Using {sf} to calculate catchment areas

knitr::opts_chunk$set(echo = TRUE)

suppressPackageStartupMessages({
  library(tidyverse)
  library(readxl)
  library(glue, include.only = "glue_data")
  library(scales, exclude = c("discard", "col_factor"))
  library(sf)
  library(leaflet)
  library(leaflet.extras)
})

Firstly, I have prepared a dataset containing the 23 A&E departments that are Adult Major Trauma Centre’s (MTC’s) in England and Wales. This dataset is an {sf} object which contains a special column called geometry - this column contains the locations of the hospitals. The data is sourced from this, the Organisation Data Service (ODS) and the NHS Postcode Database.

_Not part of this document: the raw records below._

Lemma absorb_ok s r v :
  (0 < L)%nat -> redacting (L - 1) s r -> redacting L (s ++ [v]) (absorb r v).
Proof.
  intros HL0 [HP HS HR HL [HW Hk] HB HA HBd HC].
  pose proof (automaton_match keys (s ++ [v]) Hkeys) as Hlong.
  assert (Hst : goto (patterns r) (state r) v = reach (automaton keys) (s ++ [v])).
  { unfold reach. rewrite foldl_snoc. by rewrite HP, HS. }
  unfold absorb. rewrite HP in *. rewrite Hst, HL.
  set (n := longest (node (automaton keys) (reach (automaton keys) (s ++ [v])))) in *.
  assert (Hn : (n <= S (length s))%nat).
  { destruct Hlong as [_ [->|(k & _ & Hs & <-)]]; [lia|].
    apply suffix_length in Hs. rewrite length_app in Hs. cbn in Hs. lia. }
  pose proof (add_interval_spec (intervals r) {| istart := S (read r) - n; iend := S (read r) |} HA)
    as Hadd. cbn [istart iend] in Hadd.
  set (ivs := if (n =? 0)%nat then _ else _).
  assert (Hivs : ascending ivs /\ Forall (fun x => (iend x <= S (read r))%nat) ivs /\
    forall i, inside i ivs <-> inside i (intervals r) \/ (n <> 0%nat /\ (S (read r) - n <= i < S (read r))%nat)).
  { assert (Hlt : Forall (fun x => (iend x < S (read r))%nat) (intervals r)).
    { eapply Forall_impl; [exact HBd|]. cbn. intros x Hx. lia. }
    unfold ivs. destruct (n =? 0)%nat eqn:E.
    - apply Nat.eqb_eq in E. split_and!; [done| |].
      + eapply Forall_impl; [exact Hlt|]. cbn. intros x Hx. lia.
      + intros i. split; [tauto|]. intros [H|[H _]]; done.
    - apply Nat.eqb_neq in E. destruct Hadd as (A1 & A2 & A3); [lia|done|].
      split_and!; try done. intros i. rewrite A3. tauto. }
  destruct Hivs as (V1 & V2 & V3). split; cbn; rewrite ?length_app, ?length_insert; cbn; auto; try lia.
  - intros i Hi. destruct (decide (i = read r)) as [->|Hne].
    + rewrite list_lookup_insert_eq by (rewrite HL; apply Nat.mod_upper_bound; lia).
      by rewrite HR, lookup_app_r, Nat.sub_diag by lia.
    + rewrite list_lookup_insert_ne by (intros E; apply (mod_distinct i (read r)); lia).
      rewrite lookup_app_l by lia. apply HB. lia.
  - intros i Hi. rewrite V3, (covered_snoc keys s v i n Hlong) by lia.
    destruct (decide (i = length s)) as [->|Hne].
    + split; intros [H|H]; try (right; lia).
      * right. exfalso. destruct H as (iv & Hin & Hiv).
        rewrite Forall_forall in HBd. specialize (HBd iv Hin). lia.
      * exfalso. apply covered_end in H as (m & k & Hm & _ & _ & Hr). lia.
    + rewrite HC by lia. split; (intros [H|H]; [by left|right; lia]).
Qed.

Lemma faithful_app s a ds ds' :
  faithful s a ds -> faithful s (a + length ds) ds' -> faithful s a (ds ++ ds').
Proof.
  intros H1 H2 j b m [H|[Hl H]]%lookup_app_Some; [by apply H1|].
  apply H2 in H. by replace (a + j)%nat with (a + length ds + (j - length ds))%nat by lia.
Qed.

(** Once a byte is a whole pattern behind, later input does not change its
    decision. *)
Lemma faithful_stable s rest a ds :
  (a + length ds + L <= S (length s))%nat -> faithful s a ds -> faithful (s ++ rest) a ds.
Proof.
  intros Hl H j b m Hj. specialize (H j b m Hj) as [H1 H2].
  apply lookup_lt_Some in Hj. split.
  - by apply lookup_app_l_Some.
  - rewrite H2. symmetry. apply covered_stable. fold L. lia.
Qed.

Lemma write_byte_ok s r v :
  (0 < L)%nat -> redacting (L - 1) s r ->
  let '(r', out) := write_byte r v in
  exists ds, produces r r' out ds /\ redacting (L - 1) (s ++ [v]) r' /\
    forall rest, faithful ((s ++ [v]) ++ rest) (written r) ds.
Proof.
  intros HL0 HR. pose proof (absorb_ok s r v HL0 HR) as HA. unfold write_byte.
  rewrite (re_length _ _ _ HA).
  destruct (L <=? read (absorb r v) - written (absorb r v))%nat eqn:E.
  - apply Nat.leb_le in E. replace L with (S (L - 1)) in HA by lia.
    pose proof (emitNext_ok _ _ _ HA ltac:(lia)) as HE.
    destruct (emitNext (absorb r v)) as [r' out]. destruct HE as (d & [P1 P2 P3 P4] & Hf & Hr').
    exists [d]. split; [split; auto|]. split; [done|]. intros rest.
    apply (faithful_stable _ _ (written (absorb r v))); [|done].
    rewrite (re_read _ _ _ HA) in E. cbn [length]. lia.
  - apply Nat.leb_gt in E. exists []. split; [split; cbn; auto|]. split; [|by intros rest j b m].
    split; try apply HA. pose proof (re_window _ _ _ HA). lia.
Qed.

Lemma write_bytes_ok c : forall s r,
  (0 < L)%nat -> redacting (L - 1) s r ->
  let '(r', out) := fold_step write_byte r c in
  exists ds, produces r r' out ds /\ redacting (L - 1) (s ++ c) r' /\
    forall rest, faithful ((s ++ c) ++ rest) (written r) ds.
Proof.
  induction c as [|v c IH]; intros s r HL0 HR; cbn [fold_step].
  - exists []. rewrite app_nil_r. split; [apply produces_nil|]. split; [done|]. by intros rest j b m.
  - pose proof (write_byte_ok s r v HL0 HR) as H1. destruct (write_byte r v) as [r1 out1].
    destruct H1 as (ds1 & P1 & R1 & F1). specialize (IH (s ++ [v]) r1 HL0 R1).
    destruct (fold_step write_byte r1 c) as [r2 out2]. destruct IH as (ds2 & P2 & R2 & F2).
    exists (ds1 ++ ds2). rewrite <-(assoc_L (++) s) in R2. split; [by eapply produces_app|].
    split; [done|]. intros rest. apply faithful_app.
    + replace ((s ++ v :: c) ++ rest) with ((s ++ [v]) ++ c ++ rest) by (by simplify_list_eq).
      apply F1.
    + rewrite <-(pr_written _ _ _ _ P1).
      replace ((s ++ v :: c) ++ rest) with (((s ++ [v]) ++ c) ++ rest) by (by simplify_list_eq).
      apply F2.
Qed.

Lemma feed_ok chunks : forall s r,
  (0 < L)%nat -> redacting (L - 1) s r ->
  let '(r', out) := feed write r chunks in
  exists ds, produces r r' out ds /\ redacting (L - 1) (s ++ concat chunks) r' /\
    forall rest, faithful ((s ++ concat chunks) ++ rest) (written r) ds.
Proof.
  induction chunks as [|c chunks IH]; intros s r HL0 HR; cbn [feed concat].
  - exists []. rewrite app_nil_r. split; [apply produces_nil|]. split; [done|]. by intros rest j b m.
  - unfold write at 1. rewrite (re_length _ _ _ HR).
    replace (L =? 0)%nat with false by (symmetry; apply Nat.eqb_neq; lia).
    pose proof (write_bytes_ok c s r HL0 HR) as H1. destruct (fold_step write_byte r c) as [r1 out1].
    destruct H1 as (ds1 & P1 & R1 & F1). specialize (IH (s ++ c) r1 HL0 R1).
    destruct (feed write r1 chunks) as [r2 out2]. destruct IH as (ds2 & P2 & R2 & F2).
    exists (ds1 ++ ds2). rewrite <-(assoc_L (++) s) in R2. split; [by eapply produces_app|].
    split; [done|]. intros rest. apply faithful_app.
    + replace ((s ++ c ++ concat chunks) ++ rest) with ((s ++ c) ++ concat chunks ++ rest)
        by (by simplify_list_eq).
      apply F1.
    + rewrite <-(pr_written _ _ _ _ P1).
      replace (s ++ c ++ concat chunks) with ((s ++ c) ++ concat chunks) by (by simplify_list_eq).
      apply F2.
Qed.

Lemma finish_loop_ok fuel : forall k s r,
  redacting k s r -> fuel = (read r - written r)%nat ->
  let '(r', out) := finish_loop fuel r in
  exists ds, produces r r' out ds /\ faithful s (written r) ds /\ written r' = length s.
Proof.
  induction fuel as [|fuel IH]; intros k s r HR Hf; cbn [finish_loop].
  - exists []. split; [apply produces_nil|]. split; [by intros j b m|].
    pose proof (re_window _ _ _ HR). pose proof (re_read _ _ _ HR). lia.
  - replace (written r <? read r)%nat with true by (symmetry; apply Nat.ltb_lt; lia).
    pose proof (re_window _ _ _ HR) as [HW Hk]. destruct k as [|k]; [lia|].
    pose proof (emitNext_ok k s r HR ltac:(lia)) as HE.
    assert (Hread : read (fst (emitNext r)) = read r) by (unfold emitNext; by destruct (observing r)).
    destruct (emitNext r) as [r1 out1]. destruct HE as (d & P1 & F1 & R1). cbn in Hread.
    pose proof (pr_written _ _ _ _ P1) as Hw. cbn in Hw.
    specialize (IH k s r1 R1 ltac:(lia)). destruct (finish_loop fuel r1) as [r2 out2].
    destruct IH as (ds2 & P2 & F2 & W2). exists ([d] ++ ds2).
    split; [by eapply produces_app|]. split; [|done]. apply faithful_app; [done|].
    by rewrite <-(pr_written _ _ _ _ P1).
Qed.

Lemma start_ok obs :
  maximum (automaton keys) = L -> (0 < L)%nat ->
  redacting (L - 1) [] (newSecretRedactor (Some (automaton keys)) obs).
Proof.
  intros HM HL0. split; cbn; try done; try lia.
  rewrite length_replicate. done.
Qed.

(** With no pattern at all the redactor is a pipe. *)
Lemma no_pattern_run obs chunks :
  L = 0%nat -> maximum (automaton keys) = L ->
  forall r, r = newSecretRedactor (Some (automaton keys)) obs ->
  let '(r', out) := feed write r chunks in
  r' = r /\ text out = concat chunks /\ decisions out = map (fun b => (b, false)) (concat chunks).
Proof.
  intros HL0 HM r Hr. induction chunks as [|c chunks IH]; cbn [feed concat]; [done|].
  assert (HW : write r c = (r, [if obs then Observe c false else Emit c false])).
  { unfold write. subst r. cbn. by rewrite length_replicate, HM, HL0. }
  rewrite HW. destruct (feed write r chunks) as [r' out]. destruct IH as (-> & I2 & I3).
  split; [done|]. rewrite text_app, decisions_app, I2, I3, map_app. destruct obs; cbn;
    by rewrite !app_nil_r.
Qed.

Lemma render_unmasked ds m :
  Forall (fun d => snd d = false) ds -> render m ds = map fst ds.
Proof.
  revert m. induction ds as [|[b h] ds IH]; intros m; [done|]. rewrite Forall_cons.
  cbn. intros [-> H]. cbn. by rewrite IH.
Qed.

When we print this table out we get a bit of information telling us how many features (rows) and fields (columns) there are, along with what the type of the geometry is (in this case, we have points). We also get the “bounding box” (bbox) - this is like a rectangle that encloses all of our geometries. Finally, we get the coordinate reference system (CRS) that is being used.

Below this we see a table of data - like any other dataframe in R.

major_trauma_centres <- read_sf(
  paste0(
    "https://gist.githubusercontent.com/tomjemmett/",
    "ac111a045e1b0a60854d3d2c0fb0baa8/raw/",
    "a1a0fb359d1bc764353e8d55c9d804f47a95bfe4/",
    "major_trauma_centres.geojson"
  ),
  agr = "identity"
)
major_trauma_centres

## Simple feature collection with 23 features and 2 fields
## Attribute-geometry relationship: 0 constant, 0 aggregate, 2 identity
## geometry type:  POINT
## dimension:      XY
## bbox:           xmin: -4.113684 ymin: 50.41672 xmax: 0.1391145 ymax: 54.98021
## geographic CRS: WGS 84
## # A tibble: 23 x 3
##    name                                           org_id                geometry
##    <chr>                                          <chr>              <POINT [°]>
##  1 ADDENBROOKE'S HOSPITAL                         RGT01     (0.1391145 52.17374)
##  2 DERRIFORD HOSPITAL                             RK950     (-4.113684 50.41672)
##  3 HULL ROYAL INFIRMARY                           RWA01    (-0.3581464 53.74411)
##  4 JAMES COOK UNIVERSITY HOSPITAL                 RTDCR     (-1.214805 54.55176)
##  5 JOHN RADCLIFFE HOSPITAL                        RTH08     (-1.219806 51.76387)
##  6 KING'S COLLEGE HOSPITAL (DENMARK HILL)         RJZ01   (-0.09391574 51.46808)
##  7 LEEDS GENERAL INFIRMARY                        RR801     (-1.551744 53.80145)
##  8 NORTHERN GENERAL HOSPITAL                      RHQNG      (-1.455966 53.4098)
##  9 NOTTINGHAM UNIVERSITY HOSPITALS NHS TRUST - Q~ RX1RA      (-1.185957 52.9438)
## 10 QUEEN ELIZABETH HOSPITAL                       RRK02     (-1.938476 52.45318)
## # ... with 13 more rows

This dataframe can be used like any other dataframe in R, for example, we can use dplyr to filter rows out we aren’t interested in, or join to another dataframe to bring in extra information.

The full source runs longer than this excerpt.